Nothing other than the lines from the one containing "sessions g !! session_id." through the last line of the data below should be output, each reproduced exactly.

+ + + + + + +

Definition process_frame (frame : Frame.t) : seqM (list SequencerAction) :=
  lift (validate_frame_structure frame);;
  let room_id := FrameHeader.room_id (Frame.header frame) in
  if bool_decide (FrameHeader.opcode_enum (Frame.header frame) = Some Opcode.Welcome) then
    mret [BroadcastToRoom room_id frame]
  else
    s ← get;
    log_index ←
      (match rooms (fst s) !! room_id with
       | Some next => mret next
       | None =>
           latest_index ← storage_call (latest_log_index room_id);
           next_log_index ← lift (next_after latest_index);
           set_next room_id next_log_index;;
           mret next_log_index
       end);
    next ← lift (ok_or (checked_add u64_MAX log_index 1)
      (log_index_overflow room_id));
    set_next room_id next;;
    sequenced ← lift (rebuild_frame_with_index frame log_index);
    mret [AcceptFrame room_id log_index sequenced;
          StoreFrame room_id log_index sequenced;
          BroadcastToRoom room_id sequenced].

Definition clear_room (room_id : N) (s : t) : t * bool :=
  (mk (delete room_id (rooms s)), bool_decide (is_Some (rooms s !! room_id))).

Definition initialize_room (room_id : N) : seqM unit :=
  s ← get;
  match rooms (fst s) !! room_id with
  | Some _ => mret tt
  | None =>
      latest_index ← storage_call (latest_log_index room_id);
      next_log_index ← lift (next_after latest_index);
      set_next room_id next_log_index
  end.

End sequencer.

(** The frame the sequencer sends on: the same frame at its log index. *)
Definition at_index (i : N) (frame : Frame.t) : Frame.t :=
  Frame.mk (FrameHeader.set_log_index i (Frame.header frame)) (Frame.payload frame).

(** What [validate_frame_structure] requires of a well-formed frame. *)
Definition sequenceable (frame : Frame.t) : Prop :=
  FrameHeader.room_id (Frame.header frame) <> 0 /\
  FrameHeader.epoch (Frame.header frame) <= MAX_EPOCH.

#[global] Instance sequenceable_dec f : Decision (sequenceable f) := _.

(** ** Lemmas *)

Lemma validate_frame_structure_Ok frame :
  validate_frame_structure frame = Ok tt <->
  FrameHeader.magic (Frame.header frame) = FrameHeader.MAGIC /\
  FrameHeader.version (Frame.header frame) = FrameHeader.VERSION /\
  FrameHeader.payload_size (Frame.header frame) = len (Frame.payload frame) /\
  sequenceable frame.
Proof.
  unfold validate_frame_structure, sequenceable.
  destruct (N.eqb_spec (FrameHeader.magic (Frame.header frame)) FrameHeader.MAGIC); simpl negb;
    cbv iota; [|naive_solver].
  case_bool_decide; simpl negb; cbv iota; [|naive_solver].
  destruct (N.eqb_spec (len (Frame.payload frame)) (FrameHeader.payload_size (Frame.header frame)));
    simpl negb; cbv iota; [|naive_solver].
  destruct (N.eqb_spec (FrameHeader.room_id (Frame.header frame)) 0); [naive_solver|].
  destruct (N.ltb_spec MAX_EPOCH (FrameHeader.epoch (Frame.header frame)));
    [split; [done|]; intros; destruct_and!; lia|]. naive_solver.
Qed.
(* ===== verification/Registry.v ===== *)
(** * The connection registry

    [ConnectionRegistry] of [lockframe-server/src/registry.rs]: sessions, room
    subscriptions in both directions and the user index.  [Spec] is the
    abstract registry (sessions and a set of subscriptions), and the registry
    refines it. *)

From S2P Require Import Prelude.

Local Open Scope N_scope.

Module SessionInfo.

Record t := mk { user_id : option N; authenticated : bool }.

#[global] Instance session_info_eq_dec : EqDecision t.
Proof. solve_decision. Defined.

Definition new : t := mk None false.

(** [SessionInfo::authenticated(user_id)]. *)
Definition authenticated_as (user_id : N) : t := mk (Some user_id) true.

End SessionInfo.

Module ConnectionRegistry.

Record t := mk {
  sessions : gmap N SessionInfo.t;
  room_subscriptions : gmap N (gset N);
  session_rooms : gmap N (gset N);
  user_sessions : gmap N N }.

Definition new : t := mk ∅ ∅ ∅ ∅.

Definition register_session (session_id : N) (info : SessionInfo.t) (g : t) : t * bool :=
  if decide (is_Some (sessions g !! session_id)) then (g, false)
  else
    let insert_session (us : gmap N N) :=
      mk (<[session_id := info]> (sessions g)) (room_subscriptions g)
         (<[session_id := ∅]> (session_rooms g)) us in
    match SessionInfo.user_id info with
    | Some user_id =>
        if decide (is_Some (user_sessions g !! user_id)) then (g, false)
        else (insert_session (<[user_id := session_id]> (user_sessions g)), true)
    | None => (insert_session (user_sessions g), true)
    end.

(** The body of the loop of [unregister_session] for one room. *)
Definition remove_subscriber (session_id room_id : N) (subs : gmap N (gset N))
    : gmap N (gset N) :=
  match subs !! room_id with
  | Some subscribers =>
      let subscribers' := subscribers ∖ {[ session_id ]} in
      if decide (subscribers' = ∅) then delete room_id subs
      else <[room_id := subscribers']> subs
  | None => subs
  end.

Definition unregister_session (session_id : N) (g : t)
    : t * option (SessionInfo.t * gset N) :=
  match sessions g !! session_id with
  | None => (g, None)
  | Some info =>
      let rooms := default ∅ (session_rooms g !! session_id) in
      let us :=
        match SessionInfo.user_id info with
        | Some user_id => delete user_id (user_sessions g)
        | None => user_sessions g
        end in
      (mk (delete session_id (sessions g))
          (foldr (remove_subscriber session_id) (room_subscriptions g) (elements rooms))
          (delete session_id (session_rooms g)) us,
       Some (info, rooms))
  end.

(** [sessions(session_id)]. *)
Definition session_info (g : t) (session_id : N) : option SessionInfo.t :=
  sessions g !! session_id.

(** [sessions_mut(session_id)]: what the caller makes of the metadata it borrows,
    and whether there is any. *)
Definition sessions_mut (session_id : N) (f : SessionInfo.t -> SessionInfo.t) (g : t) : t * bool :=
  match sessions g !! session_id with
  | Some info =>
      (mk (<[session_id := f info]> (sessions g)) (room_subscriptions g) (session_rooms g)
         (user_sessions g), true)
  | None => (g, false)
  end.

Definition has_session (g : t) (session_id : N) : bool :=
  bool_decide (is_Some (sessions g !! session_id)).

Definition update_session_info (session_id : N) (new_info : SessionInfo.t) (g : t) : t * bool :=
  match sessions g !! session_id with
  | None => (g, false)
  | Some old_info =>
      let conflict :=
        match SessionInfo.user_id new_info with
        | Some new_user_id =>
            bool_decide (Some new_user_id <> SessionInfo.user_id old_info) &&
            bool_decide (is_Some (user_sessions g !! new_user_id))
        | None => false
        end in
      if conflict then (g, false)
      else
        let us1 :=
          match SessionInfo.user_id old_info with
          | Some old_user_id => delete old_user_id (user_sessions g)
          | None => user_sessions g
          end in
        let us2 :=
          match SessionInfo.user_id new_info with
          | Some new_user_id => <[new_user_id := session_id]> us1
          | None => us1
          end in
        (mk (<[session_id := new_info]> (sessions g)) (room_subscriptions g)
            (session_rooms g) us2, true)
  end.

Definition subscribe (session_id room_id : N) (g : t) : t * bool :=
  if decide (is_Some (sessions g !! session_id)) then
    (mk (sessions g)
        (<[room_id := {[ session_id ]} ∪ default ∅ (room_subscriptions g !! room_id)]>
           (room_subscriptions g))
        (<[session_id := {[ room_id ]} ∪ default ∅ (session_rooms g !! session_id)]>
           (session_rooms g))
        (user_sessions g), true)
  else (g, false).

+ + + + + + +

- Written solution
  sessions g !! session_id.

(** [sessions_mut(session_id)]: what the caller makes of the metadata it borrows,
    and whether there is any. *)
Definition sessions_mut (session_id : N) (f : SessionInfo.t -> SessionInfo.t) (g : t) : t * bool :=
  match sessions g !! session_id with
  | Some info =>
      (mk (<[session_id := f info]> (sessions g)) (room_subscriptions g) (session_rooms g)
         (user_sessions g), true)
  | None => (g, false)
  end.

Definition has_session (g : t) (session_id : N) : bool :=
  bool_decide (is_Some (sessions g !! session_id)).

Definition update_session_info (session_id : N) (new_info : SessionInfo.t) (g : t) : t * bool :=
  match sessions g !! session_id with
  | None => (g, false)
  | Some old_info =>
      let conflict :=
        match SessionInfo.user_id new_info with
        | Some new_user_id =>
            bool_decide (Some new_user_id <> SessionInfo.user_id old_info) &&
            bool_decide (is_Some (user_sessions g !! new_user_id))
        | None => false
        end in
      if conflict then (g, false)
      else
        let us1 :=
          match SessionInfo.user_id old_info with
          | Some old_user_id => delete old_user_id (user_sessions g)
          | None => user_sessions g
          end in
        let us2 :=
          match SessionInfo.user_id new_info with
          | Some new_user_id => <[new_user_id := session_id]> us1
          | None => us1
          end in
        (mk (<[session_id := new_info]> (sessions g)) (room_subscriptions g)
            (session_rooms g) us2, true)
  end.

Definition subscribe (session_id room_id : N) (g : t) : t * bool :=
  if decide (is_Some (sessions g !! session_id)) then
    (mk (sessions g)
        (<[room_id := {[ session_id ]} ∪ default ∅ (room_subscriptions g !! room_id)]>
           (room_subscriptions g))
        (<[session_id := {[ room_id ]} ∪ default ∅ (session_rooms g !! session_id)]>
           (session_rooms g))
        (user_sessions g), true)
  else (g, false).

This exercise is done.